>>>

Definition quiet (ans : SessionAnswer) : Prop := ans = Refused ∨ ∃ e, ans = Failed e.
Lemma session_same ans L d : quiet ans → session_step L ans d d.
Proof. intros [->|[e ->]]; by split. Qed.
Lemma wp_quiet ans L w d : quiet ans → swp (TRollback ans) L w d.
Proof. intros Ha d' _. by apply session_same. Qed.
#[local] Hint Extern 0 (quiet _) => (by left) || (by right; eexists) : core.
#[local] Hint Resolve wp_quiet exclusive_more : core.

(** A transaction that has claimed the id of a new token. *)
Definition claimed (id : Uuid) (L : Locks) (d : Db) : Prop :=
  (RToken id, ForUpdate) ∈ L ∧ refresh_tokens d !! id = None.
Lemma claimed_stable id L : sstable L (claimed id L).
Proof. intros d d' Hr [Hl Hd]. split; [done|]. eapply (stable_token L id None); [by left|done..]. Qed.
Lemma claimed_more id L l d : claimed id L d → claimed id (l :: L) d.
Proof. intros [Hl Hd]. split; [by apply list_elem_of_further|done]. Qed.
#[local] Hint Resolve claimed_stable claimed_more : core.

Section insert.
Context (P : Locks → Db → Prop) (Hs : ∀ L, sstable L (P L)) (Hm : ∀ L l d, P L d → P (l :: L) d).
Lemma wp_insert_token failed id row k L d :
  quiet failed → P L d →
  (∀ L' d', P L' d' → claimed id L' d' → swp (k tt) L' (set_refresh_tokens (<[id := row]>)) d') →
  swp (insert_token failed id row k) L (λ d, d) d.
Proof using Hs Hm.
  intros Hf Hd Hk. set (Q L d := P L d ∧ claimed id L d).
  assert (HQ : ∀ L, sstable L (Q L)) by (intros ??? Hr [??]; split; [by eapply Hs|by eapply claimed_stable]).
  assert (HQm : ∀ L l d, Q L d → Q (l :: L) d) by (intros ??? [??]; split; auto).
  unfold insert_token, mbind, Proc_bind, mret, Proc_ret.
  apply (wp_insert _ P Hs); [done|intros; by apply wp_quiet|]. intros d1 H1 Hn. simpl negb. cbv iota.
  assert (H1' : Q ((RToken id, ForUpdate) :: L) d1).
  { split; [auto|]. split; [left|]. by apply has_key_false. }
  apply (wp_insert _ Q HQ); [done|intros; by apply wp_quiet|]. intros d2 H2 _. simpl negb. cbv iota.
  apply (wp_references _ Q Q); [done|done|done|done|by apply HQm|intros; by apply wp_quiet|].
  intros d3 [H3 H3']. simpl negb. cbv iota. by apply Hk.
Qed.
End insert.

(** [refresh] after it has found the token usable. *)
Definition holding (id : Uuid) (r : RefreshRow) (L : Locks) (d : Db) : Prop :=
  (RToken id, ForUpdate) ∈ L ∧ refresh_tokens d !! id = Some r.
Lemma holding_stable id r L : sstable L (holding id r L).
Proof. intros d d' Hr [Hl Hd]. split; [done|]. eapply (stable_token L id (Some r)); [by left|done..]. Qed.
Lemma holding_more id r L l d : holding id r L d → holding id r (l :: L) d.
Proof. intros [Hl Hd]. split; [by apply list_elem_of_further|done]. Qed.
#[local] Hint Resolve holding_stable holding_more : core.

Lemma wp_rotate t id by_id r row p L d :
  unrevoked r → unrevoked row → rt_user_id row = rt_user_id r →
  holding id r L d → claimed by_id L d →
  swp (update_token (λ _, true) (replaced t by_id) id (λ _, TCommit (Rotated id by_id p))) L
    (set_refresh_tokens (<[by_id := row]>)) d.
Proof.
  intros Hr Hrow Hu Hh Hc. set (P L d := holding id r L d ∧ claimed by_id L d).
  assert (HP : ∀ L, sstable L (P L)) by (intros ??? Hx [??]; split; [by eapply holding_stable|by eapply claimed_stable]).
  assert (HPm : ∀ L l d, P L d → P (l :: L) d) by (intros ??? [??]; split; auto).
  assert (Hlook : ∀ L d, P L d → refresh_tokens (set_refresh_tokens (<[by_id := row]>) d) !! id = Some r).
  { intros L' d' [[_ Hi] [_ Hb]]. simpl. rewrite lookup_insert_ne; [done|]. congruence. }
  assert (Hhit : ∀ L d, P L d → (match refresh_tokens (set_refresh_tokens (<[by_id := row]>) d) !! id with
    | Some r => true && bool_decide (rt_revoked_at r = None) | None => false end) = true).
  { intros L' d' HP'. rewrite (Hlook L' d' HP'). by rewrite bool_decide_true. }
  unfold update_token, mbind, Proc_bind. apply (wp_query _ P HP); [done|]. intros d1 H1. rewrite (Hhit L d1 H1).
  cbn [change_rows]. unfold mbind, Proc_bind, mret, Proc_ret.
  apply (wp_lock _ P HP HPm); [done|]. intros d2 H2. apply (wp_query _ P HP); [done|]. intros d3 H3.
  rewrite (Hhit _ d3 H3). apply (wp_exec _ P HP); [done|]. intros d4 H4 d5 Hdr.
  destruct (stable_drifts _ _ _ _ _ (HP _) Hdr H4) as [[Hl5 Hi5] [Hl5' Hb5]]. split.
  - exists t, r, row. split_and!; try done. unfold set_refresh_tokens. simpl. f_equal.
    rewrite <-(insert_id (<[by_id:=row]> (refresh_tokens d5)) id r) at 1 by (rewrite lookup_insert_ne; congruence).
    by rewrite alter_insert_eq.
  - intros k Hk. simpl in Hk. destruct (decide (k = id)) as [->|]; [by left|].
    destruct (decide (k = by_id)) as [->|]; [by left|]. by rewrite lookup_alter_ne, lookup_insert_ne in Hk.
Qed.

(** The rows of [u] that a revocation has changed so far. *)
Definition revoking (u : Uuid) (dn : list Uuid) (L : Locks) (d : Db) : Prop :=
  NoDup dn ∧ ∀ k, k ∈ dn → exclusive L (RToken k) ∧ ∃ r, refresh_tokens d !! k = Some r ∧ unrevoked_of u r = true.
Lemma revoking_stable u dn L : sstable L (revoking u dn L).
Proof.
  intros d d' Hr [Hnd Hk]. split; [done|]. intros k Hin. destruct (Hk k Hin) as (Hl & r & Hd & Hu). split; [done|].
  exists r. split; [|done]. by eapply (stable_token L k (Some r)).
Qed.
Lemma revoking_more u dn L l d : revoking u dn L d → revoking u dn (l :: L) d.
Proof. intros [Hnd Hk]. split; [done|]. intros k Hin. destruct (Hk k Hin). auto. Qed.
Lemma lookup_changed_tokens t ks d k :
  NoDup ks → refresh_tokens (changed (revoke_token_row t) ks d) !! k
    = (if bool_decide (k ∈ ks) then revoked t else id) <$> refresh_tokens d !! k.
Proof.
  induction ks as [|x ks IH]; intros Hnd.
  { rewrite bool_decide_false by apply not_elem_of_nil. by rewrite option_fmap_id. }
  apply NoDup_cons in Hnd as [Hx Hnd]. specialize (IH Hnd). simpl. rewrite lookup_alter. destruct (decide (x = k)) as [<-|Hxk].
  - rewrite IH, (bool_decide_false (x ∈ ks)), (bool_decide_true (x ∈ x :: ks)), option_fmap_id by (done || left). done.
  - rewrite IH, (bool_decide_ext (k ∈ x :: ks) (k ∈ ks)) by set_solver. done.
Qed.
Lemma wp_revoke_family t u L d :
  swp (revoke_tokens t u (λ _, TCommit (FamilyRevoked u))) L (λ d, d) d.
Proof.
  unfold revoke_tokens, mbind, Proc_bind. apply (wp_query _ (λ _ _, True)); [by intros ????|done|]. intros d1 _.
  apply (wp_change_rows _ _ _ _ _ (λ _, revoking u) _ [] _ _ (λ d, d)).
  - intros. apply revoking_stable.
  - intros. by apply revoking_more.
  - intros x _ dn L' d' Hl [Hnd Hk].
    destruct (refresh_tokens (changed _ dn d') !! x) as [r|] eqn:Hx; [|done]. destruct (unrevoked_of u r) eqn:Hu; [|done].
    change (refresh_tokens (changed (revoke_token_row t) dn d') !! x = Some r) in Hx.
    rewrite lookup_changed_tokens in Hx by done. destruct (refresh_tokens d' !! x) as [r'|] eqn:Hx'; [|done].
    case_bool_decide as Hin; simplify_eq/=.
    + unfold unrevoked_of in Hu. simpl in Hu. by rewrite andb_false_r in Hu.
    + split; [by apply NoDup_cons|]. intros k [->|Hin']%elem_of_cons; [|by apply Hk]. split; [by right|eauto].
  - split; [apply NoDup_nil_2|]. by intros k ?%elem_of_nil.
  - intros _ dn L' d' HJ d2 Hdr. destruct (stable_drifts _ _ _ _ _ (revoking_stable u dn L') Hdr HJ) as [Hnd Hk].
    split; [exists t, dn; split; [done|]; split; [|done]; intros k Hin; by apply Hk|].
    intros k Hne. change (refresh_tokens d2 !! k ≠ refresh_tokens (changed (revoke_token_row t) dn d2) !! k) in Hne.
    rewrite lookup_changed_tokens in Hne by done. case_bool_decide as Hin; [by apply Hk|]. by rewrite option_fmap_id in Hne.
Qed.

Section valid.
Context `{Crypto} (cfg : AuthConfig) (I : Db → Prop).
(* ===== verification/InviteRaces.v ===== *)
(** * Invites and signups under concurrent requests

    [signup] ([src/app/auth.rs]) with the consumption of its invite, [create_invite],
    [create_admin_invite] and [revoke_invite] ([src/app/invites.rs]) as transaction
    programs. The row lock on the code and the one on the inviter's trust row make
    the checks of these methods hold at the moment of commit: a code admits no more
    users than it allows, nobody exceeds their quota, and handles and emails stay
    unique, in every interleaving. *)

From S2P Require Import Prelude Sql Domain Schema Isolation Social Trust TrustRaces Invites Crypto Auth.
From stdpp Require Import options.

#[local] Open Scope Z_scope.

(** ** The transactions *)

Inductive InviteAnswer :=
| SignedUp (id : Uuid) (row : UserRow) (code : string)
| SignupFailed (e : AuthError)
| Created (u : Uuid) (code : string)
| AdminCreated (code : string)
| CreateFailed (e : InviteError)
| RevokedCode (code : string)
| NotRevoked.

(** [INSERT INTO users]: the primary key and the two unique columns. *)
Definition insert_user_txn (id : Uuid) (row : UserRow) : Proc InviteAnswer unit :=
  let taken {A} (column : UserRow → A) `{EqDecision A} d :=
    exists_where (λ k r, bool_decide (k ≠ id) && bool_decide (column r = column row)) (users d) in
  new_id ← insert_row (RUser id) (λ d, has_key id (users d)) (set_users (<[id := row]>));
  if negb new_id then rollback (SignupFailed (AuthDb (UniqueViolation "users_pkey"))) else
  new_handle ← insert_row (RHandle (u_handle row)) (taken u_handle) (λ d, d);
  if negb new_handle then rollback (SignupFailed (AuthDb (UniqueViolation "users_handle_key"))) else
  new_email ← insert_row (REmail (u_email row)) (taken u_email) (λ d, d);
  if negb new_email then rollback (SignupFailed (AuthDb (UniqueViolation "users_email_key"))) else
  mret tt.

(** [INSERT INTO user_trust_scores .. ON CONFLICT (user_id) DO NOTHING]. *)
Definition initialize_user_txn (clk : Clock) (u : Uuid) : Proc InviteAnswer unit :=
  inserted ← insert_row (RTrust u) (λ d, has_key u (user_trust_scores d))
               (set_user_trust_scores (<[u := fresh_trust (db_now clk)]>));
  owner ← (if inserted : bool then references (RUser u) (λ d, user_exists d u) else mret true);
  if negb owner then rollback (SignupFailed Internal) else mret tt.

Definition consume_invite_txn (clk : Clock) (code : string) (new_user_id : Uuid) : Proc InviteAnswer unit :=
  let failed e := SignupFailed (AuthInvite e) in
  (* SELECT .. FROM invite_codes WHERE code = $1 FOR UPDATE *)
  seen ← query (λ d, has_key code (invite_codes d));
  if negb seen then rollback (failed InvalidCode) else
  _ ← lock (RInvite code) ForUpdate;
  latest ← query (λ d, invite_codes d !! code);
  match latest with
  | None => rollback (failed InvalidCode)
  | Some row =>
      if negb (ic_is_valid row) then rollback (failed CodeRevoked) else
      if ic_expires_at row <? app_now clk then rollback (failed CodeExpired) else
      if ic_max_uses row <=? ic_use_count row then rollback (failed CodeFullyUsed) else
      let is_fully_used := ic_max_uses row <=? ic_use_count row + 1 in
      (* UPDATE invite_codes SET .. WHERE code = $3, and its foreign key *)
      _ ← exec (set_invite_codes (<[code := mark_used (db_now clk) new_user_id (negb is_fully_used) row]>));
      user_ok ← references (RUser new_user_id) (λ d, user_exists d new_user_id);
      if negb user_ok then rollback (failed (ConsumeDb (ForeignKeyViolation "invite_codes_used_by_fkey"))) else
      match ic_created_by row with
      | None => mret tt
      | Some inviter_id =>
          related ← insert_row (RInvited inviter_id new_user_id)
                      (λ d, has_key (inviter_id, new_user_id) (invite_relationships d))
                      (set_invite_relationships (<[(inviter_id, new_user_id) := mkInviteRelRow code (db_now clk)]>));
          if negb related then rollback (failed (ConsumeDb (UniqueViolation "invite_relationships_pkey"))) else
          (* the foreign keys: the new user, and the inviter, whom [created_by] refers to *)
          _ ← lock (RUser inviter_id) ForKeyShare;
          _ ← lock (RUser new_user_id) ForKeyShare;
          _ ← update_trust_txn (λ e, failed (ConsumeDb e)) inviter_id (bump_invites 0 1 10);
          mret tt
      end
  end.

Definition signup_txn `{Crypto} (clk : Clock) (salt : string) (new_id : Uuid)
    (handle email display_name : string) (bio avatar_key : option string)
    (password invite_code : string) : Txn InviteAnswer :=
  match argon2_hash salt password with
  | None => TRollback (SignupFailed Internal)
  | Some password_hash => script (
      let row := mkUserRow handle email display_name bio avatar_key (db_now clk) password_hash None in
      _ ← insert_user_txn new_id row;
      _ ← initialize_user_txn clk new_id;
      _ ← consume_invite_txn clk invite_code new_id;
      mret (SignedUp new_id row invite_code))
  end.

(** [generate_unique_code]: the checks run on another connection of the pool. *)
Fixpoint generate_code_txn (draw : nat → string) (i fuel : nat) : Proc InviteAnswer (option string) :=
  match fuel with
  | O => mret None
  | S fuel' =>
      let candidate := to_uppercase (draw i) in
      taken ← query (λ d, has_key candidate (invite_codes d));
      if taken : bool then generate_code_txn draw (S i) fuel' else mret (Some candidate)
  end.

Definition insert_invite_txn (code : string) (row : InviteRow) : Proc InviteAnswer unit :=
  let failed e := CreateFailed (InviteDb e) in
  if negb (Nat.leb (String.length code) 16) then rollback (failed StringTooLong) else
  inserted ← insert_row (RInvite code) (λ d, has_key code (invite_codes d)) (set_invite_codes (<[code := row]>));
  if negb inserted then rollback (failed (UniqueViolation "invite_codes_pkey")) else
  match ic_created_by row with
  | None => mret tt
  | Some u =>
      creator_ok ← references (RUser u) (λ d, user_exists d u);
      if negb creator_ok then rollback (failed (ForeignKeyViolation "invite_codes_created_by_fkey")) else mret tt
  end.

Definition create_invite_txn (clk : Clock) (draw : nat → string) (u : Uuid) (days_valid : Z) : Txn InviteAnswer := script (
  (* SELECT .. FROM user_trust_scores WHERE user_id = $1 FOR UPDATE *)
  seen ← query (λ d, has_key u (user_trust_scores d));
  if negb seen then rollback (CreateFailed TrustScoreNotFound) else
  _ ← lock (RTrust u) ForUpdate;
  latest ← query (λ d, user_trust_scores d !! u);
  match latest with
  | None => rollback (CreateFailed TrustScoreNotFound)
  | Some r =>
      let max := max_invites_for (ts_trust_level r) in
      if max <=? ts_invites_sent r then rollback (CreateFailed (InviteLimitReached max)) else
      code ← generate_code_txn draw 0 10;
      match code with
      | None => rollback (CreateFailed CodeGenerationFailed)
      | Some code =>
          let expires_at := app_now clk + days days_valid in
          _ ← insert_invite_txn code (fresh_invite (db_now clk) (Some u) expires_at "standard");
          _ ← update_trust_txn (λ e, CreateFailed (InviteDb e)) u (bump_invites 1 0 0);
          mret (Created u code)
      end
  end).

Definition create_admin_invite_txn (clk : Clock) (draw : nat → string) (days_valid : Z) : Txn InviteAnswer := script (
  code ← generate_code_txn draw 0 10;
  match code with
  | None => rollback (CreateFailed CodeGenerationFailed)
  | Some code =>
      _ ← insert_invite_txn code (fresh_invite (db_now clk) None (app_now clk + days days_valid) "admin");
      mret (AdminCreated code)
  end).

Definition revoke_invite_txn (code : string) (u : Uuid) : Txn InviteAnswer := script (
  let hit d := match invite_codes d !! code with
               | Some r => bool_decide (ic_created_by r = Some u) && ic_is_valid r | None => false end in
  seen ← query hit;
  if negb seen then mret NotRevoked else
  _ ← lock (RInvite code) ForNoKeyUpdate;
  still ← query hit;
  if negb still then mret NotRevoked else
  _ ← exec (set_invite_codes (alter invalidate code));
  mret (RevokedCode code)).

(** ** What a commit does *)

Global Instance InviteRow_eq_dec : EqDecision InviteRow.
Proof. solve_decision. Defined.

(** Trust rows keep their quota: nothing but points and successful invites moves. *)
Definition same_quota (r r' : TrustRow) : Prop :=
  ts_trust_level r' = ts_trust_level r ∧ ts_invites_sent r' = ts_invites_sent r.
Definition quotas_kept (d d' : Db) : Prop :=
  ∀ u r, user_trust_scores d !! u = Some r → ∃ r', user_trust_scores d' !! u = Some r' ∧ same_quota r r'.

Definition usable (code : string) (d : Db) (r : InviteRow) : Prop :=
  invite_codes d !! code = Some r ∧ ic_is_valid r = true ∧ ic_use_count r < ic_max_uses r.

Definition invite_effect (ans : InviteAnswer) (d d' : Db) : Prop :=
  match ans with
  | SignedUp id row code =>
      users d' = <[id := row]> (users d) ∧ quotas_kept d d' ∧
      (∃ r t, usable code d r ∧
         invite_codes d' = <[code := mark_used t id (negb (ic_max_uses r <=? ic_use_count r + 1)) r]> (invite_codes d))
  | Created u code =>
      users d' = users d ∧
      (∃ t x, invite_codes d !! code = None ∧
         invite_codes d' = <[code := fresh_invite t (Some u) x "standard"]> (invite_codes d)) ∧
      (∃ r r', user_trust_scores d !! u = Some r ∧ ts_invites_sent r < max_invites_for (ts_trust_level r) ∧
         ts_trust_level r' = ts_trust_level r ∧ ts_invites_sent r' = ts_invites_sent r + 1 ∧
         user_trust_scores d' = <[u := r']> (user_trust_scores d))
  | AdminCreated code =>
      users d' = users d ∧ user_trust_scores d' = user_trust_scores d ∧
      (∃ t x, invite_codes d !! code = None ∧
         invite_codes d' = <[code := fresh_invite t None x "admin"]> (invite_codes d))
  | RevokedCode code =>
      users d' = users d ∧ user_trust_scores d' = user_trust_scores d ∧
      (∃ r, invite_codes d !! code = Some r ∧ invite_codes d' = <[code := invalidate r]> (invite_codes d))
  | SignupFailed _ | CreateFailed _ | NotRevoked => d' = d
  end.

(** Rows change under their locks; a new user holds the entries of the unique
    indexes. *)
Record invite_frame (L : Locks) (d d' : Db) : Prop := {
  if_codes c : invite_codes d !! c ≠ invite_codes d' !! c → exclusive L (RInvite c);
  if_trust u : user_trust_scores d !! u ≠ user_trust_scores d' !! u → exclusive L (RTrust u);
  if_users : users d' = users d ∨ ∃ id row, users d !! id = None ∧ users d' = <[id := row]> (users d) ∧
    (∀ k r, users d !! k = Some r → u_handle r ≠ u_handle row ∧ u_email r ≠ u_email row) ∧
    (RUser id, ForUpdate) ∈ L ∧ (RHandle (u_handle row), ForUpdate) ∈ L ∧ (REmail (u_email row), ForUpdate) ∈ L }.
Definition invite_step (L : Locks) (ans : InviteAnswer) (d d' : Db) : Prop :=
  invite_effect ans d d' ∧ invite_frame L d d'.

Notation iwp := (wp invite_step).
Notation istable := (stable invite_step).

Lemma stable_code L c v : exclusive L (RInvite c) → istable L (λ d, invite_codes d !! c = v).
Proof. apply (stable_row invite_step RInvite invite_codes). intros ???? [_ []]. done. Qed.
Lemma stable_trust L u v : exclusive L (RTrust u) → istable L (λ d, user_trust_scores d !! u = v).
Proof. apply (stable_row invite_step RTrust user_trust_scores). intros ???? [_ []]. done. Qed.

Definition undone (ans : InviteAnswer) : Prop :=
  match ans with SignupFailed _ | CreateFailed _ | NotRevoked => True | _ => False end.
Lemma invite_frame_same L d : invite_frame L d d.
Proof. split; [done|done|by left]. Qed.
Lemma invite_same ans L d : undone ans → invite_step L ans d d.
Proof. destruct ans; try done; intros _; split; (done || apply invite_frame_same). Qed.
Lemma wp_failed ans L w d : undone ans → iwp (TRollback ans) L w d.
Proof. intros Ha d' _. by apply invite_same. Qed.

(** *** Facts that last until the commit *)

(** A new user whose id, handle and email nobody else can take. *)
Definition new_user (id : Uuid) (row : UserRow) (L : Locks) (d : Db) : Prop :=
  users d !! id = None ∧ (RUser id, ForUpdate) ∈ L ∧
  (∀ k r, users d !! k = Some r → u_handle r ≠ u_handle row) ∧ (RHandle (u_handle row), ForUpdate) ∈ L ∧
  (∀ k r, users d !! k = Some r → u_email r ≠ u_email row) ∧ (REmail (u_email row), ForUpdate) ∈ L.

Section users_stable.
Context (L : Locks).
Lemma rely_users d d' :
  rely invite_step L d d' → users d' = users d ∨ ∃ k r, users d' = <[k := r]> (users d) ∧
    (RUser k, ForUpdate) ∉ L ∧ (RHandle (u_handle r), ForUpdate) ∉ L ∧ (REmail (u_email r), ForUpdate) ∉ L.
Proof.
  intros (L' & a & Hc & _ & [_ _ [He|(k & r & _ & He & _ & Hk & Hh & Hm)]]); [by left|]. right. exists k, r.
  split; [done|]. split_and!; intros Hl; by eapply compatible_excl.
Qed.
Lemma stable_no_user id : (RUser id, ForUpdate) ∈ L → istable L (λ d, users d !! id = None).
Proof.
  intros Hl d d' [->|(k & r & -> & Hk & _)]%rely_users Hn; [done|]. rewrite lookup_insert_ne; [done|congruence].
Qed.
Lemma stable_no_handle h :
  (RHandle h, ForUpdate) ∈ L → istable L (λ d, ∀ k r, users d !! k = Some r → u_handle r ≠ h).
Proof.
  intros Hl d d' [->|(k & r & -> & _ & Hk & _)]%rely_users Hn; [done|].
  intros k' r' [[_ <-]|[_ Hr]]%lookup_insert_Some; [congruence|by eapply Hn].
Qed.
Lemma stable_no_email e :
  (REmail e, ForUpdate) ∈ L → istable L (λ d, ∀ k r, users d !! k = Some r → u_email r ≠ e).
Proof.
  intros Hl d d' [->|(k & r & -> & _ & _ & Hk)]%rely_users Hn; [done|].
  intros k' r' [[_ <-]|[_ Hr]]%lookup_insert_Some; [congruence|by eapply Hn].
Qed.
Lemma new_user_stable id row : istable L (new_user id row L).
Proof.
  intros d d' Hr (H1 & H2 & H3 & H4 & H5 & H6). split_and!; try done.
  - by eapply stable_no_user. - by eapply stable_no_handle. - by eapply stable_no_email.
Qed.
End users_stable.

<<<

TASK BRIEF> Beginning at the line above that contains "if negb seen then rollback (CreateFailed", return each line exactly through the line that contains "Definition revoke_invite_txn (code", and no others.

YOUR RESPONSE>
  if negb seen then rollback (CreateFailed TrustScoreNotFound) else
  _ ← lock (RTrust u) ForUpdate;
  latest ← query (λ d, user_trust_scores d !! u);
  match latest with
  | None => rollback (CreateFailed TrustScoreNotFound)
  | Some r =>
      let max := max_invites_for (ts_trust_level r) in
      if max <=? ts_invites_sent r then rollback (CreateFailed (InviteLimitReached max)) else
      code ← generate_code_txn draw 0 10;
      match code with
      | None => rollback (CreateFailed CodeGenerationFailed)
      | Some code =>
          let expires_at := app_now clk + days days_valid in
          _ ← insert_invite_txn code (fresh_invite (db_now clk) (Some u) expires_at "standard");
          _ ← update_trust_txn (λ e, CreateFailed (InviteDb e)) u (bump_invites 1 0 0);
          mret (Created u code)
      end
  end).

Definition create_admin_invite_txn (clk : Clock) (draw : nat → string) (days_valid : Z) : Txn InviteAnswer := script (
  code ← generate_code_txn draw 0 10;
  match code with
  | None => rollback (CreateFailed CodeGenerationFailed)
  | Some code =>
      _ ← insert_invite_txn code (fresh_invite (db_now clk) None (app_now clk + days days_valid) "admin");
      mret (AdminCreated code)
  end).

Definition revoke_invite_txn (code : string) (u : Uuid) : Txn InviteAnswer := script (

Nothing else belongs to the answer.